The province has a police task force dedicated to undermining organized crime gangs. RCMP Sgt. Shinder Kirk speaks for the unit and he told The Citizen that these 129 groups are everything from three or four people who work together in a crime venture on up to the most organized and entrenched of them all, the B.C. Hells Angels.

In Prince George the three principal gangs are The Renegades Motorcycle Club, The Crew and The Independent Soldiers, but there are others with fingers into the northern capital and others operating in Peace-country where oil and gas money is plentiful and the lifestyle is often rough around the edges.

"I would certainly say it is growing to some extent, like the coming in of the Independent Soldiers and groups from Alberta moving their activities into the northeast," Douglass said. "There is an increased amount of communication and co-operation among themselves, reaching agreements and that sort of thing."

In spite of the relationships, many of the organized crime groups aren't that organized, however. Police in Prince George have noticed a lack of any loyalty among the low-level drug dealers and other pawns on the street. A mercenary attitude seems to currently exist, The Citizen was told, and that holds true in the regional scene as well.

"We find these groups aren't as structured, aren't that organized, it is a loose group doing a loose set of things," Kirk said. "They are often very fluid in their composition, in their makeup, in their criminal activity. They use a group name as a means of doing business, but it is not organized in the traditional sense of the word. The outlaw motorcycle gangs are not that way; they are highly organized. The Hells Angels are almost fanatically organized."

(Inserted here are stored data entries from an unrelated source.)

(* ===== verification/ServiceMirror.v ===== *)
(** * From the service runners to the resources

    Service runners ([service_runner.go]) build an event under their mutex and
    publish it after the unlock; the event stream ([v1alpha1_events.go]) passes
    it to the service controller ([controllers/v1alpha1/service.go]), which
    writes the resource of the service.  This file puts [ServiceRunner],
    [EventStream] and [ServiceController] together, in every interleaving of
    the goroutines that report, of the publications and of the watch. *)

From stdpp Require Import relations.
From S2P Require Import Prelude EventStream Health ServiceEvents ServiceRunner.
From S2P Require Import Resources ServiceController RuntimeControllers.

(** ** JSON *)

(** [json.Marshal] and [json.Unmarshal] of a [machine.ServiceStateEvent]; a nil
    result is an error. *)
Class JSON := {
  json_Marshal : ServiceStateEvent -> option string;
  json_Unmarshal : string -> option ServiceStateEvent
}.

(** What the controller looks at. *)
Definition seen (msg : ServiceStateEvent) : string * Z * option ServiceHealth :=
  (sse_Service msg, sse_Action msg, sse_Health msg).

(** The text of ASCII letters is kept; others may be replaced. *)
Definition ascii_only (s : string) : Prop := Forall (fun c => (Ascii.nat_of_ascii c < 128)%nat) (String.list_ascii_of_string s).

Class JSONLaws `{!JSON} : Prop := {
  json_law msg : ascii_only (sse_Service msg) ->
    exists data msg', json_Marshal msg = Some data /\ json_Unmarshal data = Some msg' /\ seen msg' = seen msg
}.

(** ** The machine *)

(** [unpublished]: what a goroutine has built and not yet published.  [built] is
    history: what was built, in the order of the mutexes.  [notifyCh]: the
    channel of the health changes of the service's run.  [watcher]: the
    consumer of the service controller. *)
Record mirror (W : Type) := mkMirror {
  runners : gmap string ServiceRunner;
  notifyCh : gmap string (chan StateChange);
  unpublished : gmap nat ServiceStateEvent;
  built : list ServiceStateEvent;
  stream : EventStream.world;
  watcher : option nat;
  services : W
}.
Arguments mkMirror {W} _ _ _ _ _ _ _.
Arguments runners {W} _.
Arguments notifyCh {W} _.
Arguments unpublished {W} _.
Arguments built {W} _.
Arguments stream {W} _.
Arguments watcher {W} _.
Arguments services {W} _.

Section machine.
Context {W : Type} `{!SpecWriter W ServiceSpec} `{!JSON}.
Implicit Types w : mirror W.

Definition set_runner (r : ServiceRunner) w : mirror W :=
  mkMirror (<[ServiceRunner.id r := r]> (runners w)) (notifyCh w) (unpublished w) (built w) (stream w) (watcher w) (services w).
Definition set_notifyCh (m : gmap string (chan StateChange)) w : mirror W :=
  mkMirror (runners w) m (unpublished w) (built w) (stream w) (watcher w) (services w).

(** An event that the goroutine [t] built, with the runner after the unlock;
    without a runtime it is not published. *)
Definition build (t : nat) (r : ServiceRunner) (ev : ServiceEvent) w : mirror W :=
  let msg := ServiceEvent_AsProto (ServiceRunner.id r) ev in
  mkMirror (<[ServiceRunner.id r := r]> (runners w)) (notifyCh w)
    (if has_runtime r then <[t := msg]> (unpublished w) else unpublished w)
    (built w ++ [msg]) (stream w) (watcher w) (services w).

(** The service controller reads the payload of an event. *)
Definition decode (payload : option string) : option ServiceStateEvent := payload ≫= json_Unmarshal.

(** The names of the services are ASCII. *)
Inductive mstep : mirror W -> mirror W -> Prop :=
| m_Load w id b :
    runners w !! id = None -> ascii_only id -> mstep w (set_runner (NewServiceRunner id b true) w)
(** The beginning of [run] for a service with health checks. *)
| m_run w id r :
    runners w !! id = Some r -> mstep w (set_notifyCh (<[id := make_chan StateChange 2]> (notifyCh w)) w)
(** The beginning of [health.Run], and an [Update] of the health. *)
| m_Init w id r now :
    runners w !! id = Some r -> mstep w (set_runner (set_health (Health.Init now (healthState r)) r) w)
| m_Update w id r healthy message now h ch notify :
    runners w !! id = Some r ->
    Update_locked healthy message now (healthState r) = (h, ch, notify) ->
    mstep w (set_runner (set_health h r)
      (if notify : bool then set_notifyCh (alter (try_send ch) id (notifyCh w)) w else w))
| m_UpdateState w t id r newstate message now r' ev :
    unpublished w !! t = None -> runners w !! id = Some r ->
    UpdateState_locked newstate message now r = Some (r', ev) ->
    mstep w (build t r' ev w)
| m_healthUpdate w t id r c c' change now r' oev :
    unpublished w !! t = None -> runners w !! id = Some r ->
    notifyCh w !! id = Some c -> try_recv c = Some (change, c') ->
    healthUpdate_locked change now r = Some (r', oev) ->
    mstep w (let w := set_notifyCh (<[id := c']> (notifyCh w)) w in
             match oev with Some ev => build t r' ev w | None => set_runner r' w end)
| m_Publish w t msg data id actor s :
    unpublished w !! t = Some msg -> json_Marshal msg = Some data ->
    estep (stream w) (SPublish (NewEvent id (Some data) actor)) = Some s ->
    mstep w (mkMirror (runners w) (notifyCh w) (delete t (unpublished w)) (built w) s (watcher w) (services w))
| m_unencodable w t msg :
    unpublished w !! t = Some msg -> json_Marshal msg = None ->
    mstep w (mkMirror (runners w) (notifyCh w) (delete t (unpublished w)) (built w) (stream w) (watcher w) (services w))
| m_Watch w opts now s :
    watcher w = None -> apply_options zeroWatchOptions [WithTailEvents (-1)] = Ok opts ->
    estep (stream w) (SWatch opts now) = Some s ->
    mstep w (mkMirror (runners w) (notifyCh w) (unpublished w) (built w) s (Some (length (w_consumers (stream w)))) (services w))
(** The goroutines of the watches; other watches begin, receive and end. *)
| m_stream w l s :
    (forall ev, l <> SPublish ev) -> (forall i, watcher w = Some i -> l <> SDeliver i) ->
    estep (stream w) l = Some s ->
    mstep w (mkMirror (runners w) (notifyCh w) (unpublished w) (built w) s (watcher w) (services w))
(** The callback of the service controller. *)
| m_deliver w i c info s svcs r :
    watcher w = Some i -> w_consumers (stream w) !! i = Some c -> c_status c = CSend info ->
    estep (stream w) (SDeliver i) = Some s ->
    handle_event decode (Payload (info_Event info)) (services w) = (svcs, r) ->
    mstep w (mkMirror (runners w) (notifyCh w) (unpublished w) (built w) s (watcher w) svcs).

(** The beginning: [v1alpha1.NewEvents], no service, and a store. *)
Definition beginning (e : Events) (store : W) : mirror W := mkMirror ∅ ∅ ∅ [] (mkWorld e [] []) None store.

(** Nothing is left to do: everything built is published, and the consumer of
    the controller sleeps. *)
Definition mirrored (i : nat) (c : consumer) w : Prop :=
  unpublished w = ∅ /\ watcher w = Some i /\ w_consumers (stream w) !! i = Some c /\ c_status c = CWaiting.

(** A service reports alone: what is built of it is published before more is
    built. *)
Definition alone (id : string) w : Prop := forall t msg, unpublished w !! t = Some msg -> sse_Service msg <> id.

Definition mstep_alone w w' : Prop :=
  mstep w w' /\ forall msg, built w' = built w ++ [msg] -> alone (sse_Service msg) w.

(** ** Lemmas on the calls *)

Lemma UpdateState_locked_ok newstate message now r r' ev :
  UpdateState_locked newstate message now r = Some (r', ev) ->
  ServiceRunner.id r' = ServiceRunner.id r /\ has_runtime r' = has_runtime r /\ state r' = newstate /\ EvState ev = newstate.
Proof. unfold UpdateState_locked. intros (h & _ & [= <- <-])%bind_Some. done. Qed.

Lemma healthUpdate_locked_ok change now r r' oev :
  healthUpdate_locked change now r = Some (r', oev) ->
  ServiceRunner.id r' = ServiceRunner.id r /\ has_runtime r' = has_runtime r /\ state r' = state r /\
  forall ev, oev = Some ev -> EvState ev = state r.
Proof.
  unfold healthUpdate_locked. destruct (state r) eqn:E; try (intros [= <- <-]; done).
  intros (h & _ & (e & _ & [= <- <-])%bind_Some)%bind_Some. split_and!; [done..|]. by intros ev [= <-].
Qed.

Lemma AsProto_action id ev : sse_Action (ServiceEvent_AsProto id ev) = ServiceState_value (EvState ev).
Proof. cbn. by destruct (EvState ev). Qed.

Lemma decode_Payload id data actor : decode (Payload (NewEvent id (Some data) actor)) = json_Unmarshal data.
Proof. done. Qed.

(** ** The runners *)

(** What was built of a service. *)
Abbreviation of_service id := (filter (fun msg => sse_Service msg = id)).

Douglass said much of the organized crime activity in the North is based on trafficking in powder cocaine, crack and heroin and on the growing of marijuana. On another level, Douglass said, the public has to face organized crime in connection to the houses that get broken into, the cars that get stolen, the bad cheques that are written, the local people who get beaten up over $20 drug debts, the local girls who are indentured into survival sex, the kids that drug dealers approach on the school playground, etc. All of it is a result of drugs, the flagship commodity in the gang industry.

With the opening of the Port of Prince Rupert, authorities are expecting to see a marked increase in the North in drugs, weapons, child pornography, slavery (sex- and extortion-based) and other ultra-illegal activities gangs revel in although no tangible leads have come to pass. Some of those activities were already going on in Prince Rupert due to the old port, and it is an inevitable circumstance wherever international shipping takes place, said the Mounties.

Douglass said Northern B.C.'s law enforcement officials, and there are many other than the RCMP, meet on a regular basis to share information and work together to fight organized crime. They have the violent lessons of the Lower Mainland as a stark incentive to target those criminal organizations.

"Typically they target each other (when violent), but that's not to say people nearby can't get hurt," Douglass said.

Kirk said the financial stakes are so high and the people involved so dysfunctional that total disregard for human life has been plainly demonstrated many times over and northern residents need to know it is coming to our communities too. However, both he and Douglass agree that many regions have been successful in keeping organized crime at bay. It takes the will and direct action of the public to do that.

"Everyone has a role to play in this - people who are out there living their lives, trying to raise their children," Kirk said. "We have a duty to report even the tidbits and nuggets that we might know about crimes and the people doing crime. Get involved in doing that, get involved in positive adult living so young people see that is the way to live not these other ways to live, and by getting involved in building a school group, a community association, a neighbourhood watch, citizens on patrol... When you do these things, you put the community in a position to notice this other stuff going on, and then you report it."